List(3, 4, 5).asMA.foldMap(x => x)
 => 12 //(3+4+5) 

def foldMap[B](f: A => B)(implicit r: Foldable[M], m: Monoid[B])

So somewhere has to be an Foldable[List[_]] and a Monoid[Int] (with append = + and zero = 0). But i wasn't able to find these two implicits. Is there an easy way to find them?

Then the next example was:

List(3, 4, 5).asMA.foldMap(multiplication)
 => 60 //(3*4*5)

Here i get even more confused. I assumed that multiplication has to be replace the Monoid[Int] with one with append = *, zero = 1. But then f: A=>B is missing. And if i follow multiplication i don't find anything connected to a Monoid or function etc.

sealed trait IntMultiplication extends NewType[Int]

trait NewType[X] {
  val value: X
  override def toString = value.toString
}

Answer 1

There are some handy compiler flags when dealing with implicits: -Xlog-implicits, -Xprint:typer and -Ytyper-debug

In this case you can use -Xprint:typer flag to see expressions with applied implicits. Then, first snippet List(3, 4, 5).asMA.foldMap(identity) will expand to

scalaz.this.Scalaz.SeqMA[List, Int](immutable.this.List.apply[Int](3, 4, 5)).asMA.foldMap[Int]({
  ((x: Int) => scala.this.Predef.identity[Int](x))
})(scalaz.this.Foldable.ListFoldable,
   scalaz.this.Monoid.monoid[Int](scalaz.this.Semigroup.IntSemigroup, scalaz.this.Zero.IntZero));

Now it is clear that

Monoid.monoid[Int](Semigroup.IntSemigroup, Zero.IntZero)

is used to create Monoid[Int] instance (with append = + and zero = 0)

Second snippet, List(3, 4, 5).foldMap(multiplication) will expand to

scalaz.this.Scalaz.SeqMA[List, Int](immutable.this.List.apply[Int](3, 4, 5)).foldMap[scalaz.IntMultiplication]({
  ((n: Int) => scalaz.Scalaz.multiplication(n))
})(scalaz.this.Foldable.ListFoldable,
   scalaz.this.Monoid.monoid[scalaz.IntMultiplication](scalaz.this.Semigroup.IntMultiplicationSemigroup, scalaz.this.Zero.IntMultiplicationZero));

In this case Monoid[IntMultiplication] (with append = * and zero = 1) is used as implicit parameter.

Update

To create Monoid for your type, you need to have implicit Semigroup and Zero in scope

case class Foo(x: Int)

implicit def FooSemigroup: Semigroup[Foo] = semigroup((f1, f2) => Foo(f1.x + f2.x))
implicit def FooZero: Zero[Foo] = zero(Foo(0))

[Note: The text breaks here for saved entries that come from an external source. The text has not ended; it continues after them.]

Lemma cleanCell_decodes_quoted_field_witness :
  cleanCell (" " ++ quoteField ("5" ++ Js.q ++ " pipe, steel") ++ "  ")
  = "5" ++ Js.q ++ " pipe, steel".
Proof.
  apply (cleanCell_decodes_quoted_field " " "  " ("5" ++ Js.q ++ " pipe, steel"));
    reflexivity.
Defined.

End CleanCell.

Section TokenizerEdges.

Lemma unquoted_app (a b : string) :
  unquoted a = true -> unquoted b = true -> unquoted (a ++ b) = true.
Proof.
  intros Ha Hb. induction a as [|c a IH]; [exact Hb|].
  simpl in *. apply andb_true_iff in Ha as [Hc Ha]. now rewrite Hc, IH.
Qed.

Lemma splitCsvLoop_quote_free (line : string) :
  forall values current inside,
    noDoubledQuote line = true ->
    Forall (fun f => unquoted f = true) values ->
    unquoted current = true ->
    Forall (fun f => unquoted f = true) (splitCsvLoop line values current inside).
Proof.
  induction line as [|c|c1 c2 s IHs IHc] using string_pair_ind;
    intros values current inside Hline Hvalues Hcurrent.
  - simpl. apply Forall_app. split; [exact Hvalues | now constructor].
  - simpl. destruct (Ascii.eqb c Js.dquote) eqn:Hc.
    + simpl. apply Forall_app. split; [exact Hvalues | now constructor].
    + destruct (Ascii.eqb c Js.comma && negb inside); simpl.
      * apply Forall_app. split; [|now constructor].
        apply Forall_app. split; [exact Hvalues | now constructor].
      * apply Forall_app. split; [exact Hvalues|]. constructor; [|constructor].
        apply unquoted_app; [exact Hcurrent|]. simpl. now rewrite Hc.
  - assert (Htail : noDoubledQuote (String c2 s) = true).
    { change (negb (Ascii.eqb c1 Js.dquote && Ascii.eqb c2 Js.dquote)
              && noDoubledQuote (String c2 s) = true) in Hline.
      now apply andb_true_iff in Hline as [_ H]. }
    assert (Hpair : Ascii.eqb c1 Js.dquote && Ascii.eqb c2 Js.dquote = false).
    { change (negb (Ascii.eqb c1 Js.dquote && Ascii.eqb c2 Js.dquote)
              && noDoubledQuote (String c2 s) = true) in Hline.
      apply andb_true_iff in Hline as [H _]. now apply negb_true_iff in H. }
    rewrite splitCsvLoop_cons2.
    destruct (Ascii.eqb c1 Js.dquote) eqn:H1.
    + cbn [andb] in Hpair. rewrite Hpair, andb_false_r.
      now apply IHc.
    + destruct (Ascii.eqb c1 Js.comma && negb inside).
      * apply IHc; [exact Htail | | reflexivity].
        apply Forall_app. split; [exact Hvalues | now constructor].
      * apply IHc; [exact Htail | exact Hvalues |].
        apply unquoted_app; [exact Hcurrent|]. simpl. now rewrite H1.
Qed.

(** X5.  The tokenizer only ever writes a quote into a field for two quotes that
    stand side by side: on a line where no two quotes touch, every quote
    of the line is dropped and no field holds one. *)
Theorem lone_quotes_are_dropped (line : string) :
  noDoubledQuote line = true ->
  Forall (fun f => unquoted f = true) (splitCsvLine line).
Proof.
  intros H. unfold splitCsvLine. now apply splitCsvLoop_quote_free.
Qed.

Lemma lone_quotes_are_dropped_witness :
  Forall (fun f => unquoted f = true)
         (splitCsvLine ("Pipe 5" ++ Js.q ++ " steel," ++ Js.q ++ "a,b" ++ Js.q ++ ",x")).
Proof.
  apply (lone_quotes_are_dropped
           ("Pipe 5" ++ Js.q ++ " steel," ++ Js.q ++ "a,b" ++ Js.q ++ ",x")).
  reflexivity.
Defined.

(** Inside quotes, text without a quote is copied to the field, commas
    included, up to the end of the line. *)
Lemma splitCsvLoop_inside (s : string) :
  forall values current,
    unquoted s = true ->
    splitCsvLoop s values current true = (values ++ [(current ++ s)%string])%list.
Proof.
  induction s as [|c s IH]; intros values current H.
  - now rewrite append_empty_r.
  - simpl in H. apply andb_true_iff in H as [Hc Hs]. apply negb_true_iff in Hc.
    rewrite (splitCsvLoop_plain _ _ _ _ _ Hc), andb_false_r.
    rewrite (IH _ _ Hs). now rewrite append_char_assoc.
Qed.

scala> (1 to 10) map Foo foldMap identity
res5: Foo = Foo(55)

Answer 2

Scalaz 6 stores the typeclass instances in the companion objects of the typeclasses themselves, so you need to be looking there.

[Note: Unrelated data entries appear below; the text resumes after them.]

(** * A shallow embedding of the ray tracer's geometry and materials

    Rust [f64] is modelled by Rocq's primitive binary64 floats ([PrimFloat]),
    whose operations round exactly as IEEE 754 does, so NaN, infinities and
    signed zeros behave as in the compiled program and every definition below
    runs under [vm_compute].  Randomness is an explicit generator state. *)

From Stdlib Require Import ZArith Bool List Lia.
From Stdlib Require Import Floats.
From Stdlib Require Uint63.

Import ListNotations.

Open Scope float_scope.
#[global] Set Warnings "-inexact-float".

(** ** Float helpers of the Rust standard library *)

(** [f64::powi], as the compiler runtime's [__powidf2] evaluates it:
    square-and-multiply over the bits of the exponent. *)
Fixpoint powi_pos (a r : float) (b : positive) : float :=
  match b with
  | xH => r * a
  | xO b' => powi_pos (a * a) r b'
  | xI b' => powi_pos (a * a) (r * a) b'
  end.

Definition powi (a : float) (b : Z) : float :=
  match b with
  | Z0 => 1
  | Zpos p => powi_pos a 1 p
  | Zneg p => 1 / powi_pos a 1 p
  end.

(** [f64::min]: when one argument is NaN the other one is returned. *)
Definition fmin (a b : float) : float :=
  if PrimFloat.is_nan a then b
  else if PrimFloat.is_nan b then a
  else if b <? a then b else a.

(** [std::f64::consts::PI] and [f64::MAX]. *)
Definition PI_f64 : float := 0x1.921fb54442d18p+1.
Definition MAX_f64 : float := 0x1.fffffffffffffp+1023.
Definition INFINITY_f64 : float := PrimFloat.infinity.
(** * Service Catalog Puppet: the launch workflow

    A shallow embedding of [servicecatalog_puppet/workflow/launch.py]
    (and of the CodeBuild sibling in [codebuild_runs.py]).

    Every task body ([run]) is a computation in a small monad [M] that
    threads the history of effects issued so far and may raise a Python
    exception.  Remote responses come from a [World]: a function of the
    history and of the call, so that the same call may answer differently
    at different times (a retry that succeeds, a stack read before and
    after an update).  Graph construction ([requires]) issues no remote
    call and is a pure function into [exn + _].

    The history records the client calls, the calls of the helpers of the
    aws module, [time.sleep], the writes of task outputs and the log lines
    the properties speak of (the warning of the stack status gate, the
    lines around a swallowed error); the [self.info] lines that only report
    progress have no effect on control flow and are left out. *)

From Stdlib Require Import String Ascii List Bool Arith NArith ZArith Lia.
From stdpp Require Import base option list gmap strings.
Import ListNotations.
Local Open Scope string_scope.
Local Open Scope list_scope.

(** ** Python strings *)

Module PyStr.
(** * Vocal coaching reports: the daily aggregation and trend engine

    A shallow embedding of [backend/fetch_ai_service.py] (class
    [FetchAiVocalCoach]) and the properties its specification states.

    Conventions of the embedding.
    - A Python [str] is a [string]; a character is a code point below 256.
    - A Python [int] is a [Z] (a length or a count is a [nat]).
    - A Python [float] is a real number of [R]: arithmetic is exact, there is
      no rounding, no infinity and no NaN.  The one function that only does
      float arithmetic, [_calculate_improvement], is embedded a second time
      over IEEE binary64 ([Binary64._calculate_improvement]).
    - Code that can raise returns a [result]: [Return v] or [Raise e];
      [try: ... except Exception:] is [try_except].
    - What the class obtains from outside (the Supabase client, the ASI-1
      endpoint, the clock, the calendar and number formatting of the Python
      library, the iteration order of a [set]) is a [Variable] of the
      section that embeds the class. *)

From Stdlib Require Import Floats.
From Stdlib Require Import Reals Lra List String Ascii ZArith Lia Bool Arith.
From Stdlib Require Import DecimalString Permutation.
Import ListNotations.

Open Scope string_scope.

(** ** The Python runtime the service relies on *)

Module Py.

(** The exceptions that occur: the built-in ones by name, any other by its
    class name.  All of them derive from [Exception]. *)
Inductive exn : Type :=
| ValueError
| KeyError
| IndexError
| AttributeError
| JSONDecodeError
| StatisticsError
| OtherError (class_name : string).

Inductive result (A : Type) : Type :=
| Return (a : A)
| Raise (e : exn).

Arguments Return {A} a.
Arguments Raise {A} e.

Definition bind {A B : Type} (m : result A) (k : A -> result B) : result B :=
  match m with
  | Return a => k a
  | Raise e => Raise e
  end.

(** [try: body  except Exception as e: handler e] *)
Definition try_except {A : Type} (body : result A) (handler : exn -> result A)
  : result A :=
  match body with
  | Return a => Return a
  | Raise e => handler e
  end.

In the case of Monoid[T], the actual typeclass is splittable into two sections: Semigroup[T] provides us with the append operation (T, T) => T, Zero[T] provides us with a zero function: () => T. The actual Monoid instance can then be generated via the implicit def monoid living inside MonoidLow.

For foldable, the typeclass for Foldable[List] lives inside the Foldable singleton and is called ListFoldable.

As I'm sure you've worked out, the default monoid in scope for integers is (+, 0), so the multiplication function you've used in the second example is just a converter to the wrapper type IntMultiplication, which has semigroup and zero instances defined inside the relevant companion objects.

If you're trying to get your head around Scalaz, there's a couple of good introduction videos. The ones that I found most useful were these two:

[1] http://skillsmatter.com/podcast/scala/practical-scalaz-2518/js-1603

[2] http://www.infoq.com/presentations/Scalaz-Functional-Programming-in-Scala#.T0q_hgmiJbw.wordpress

Both of which touch on monoids.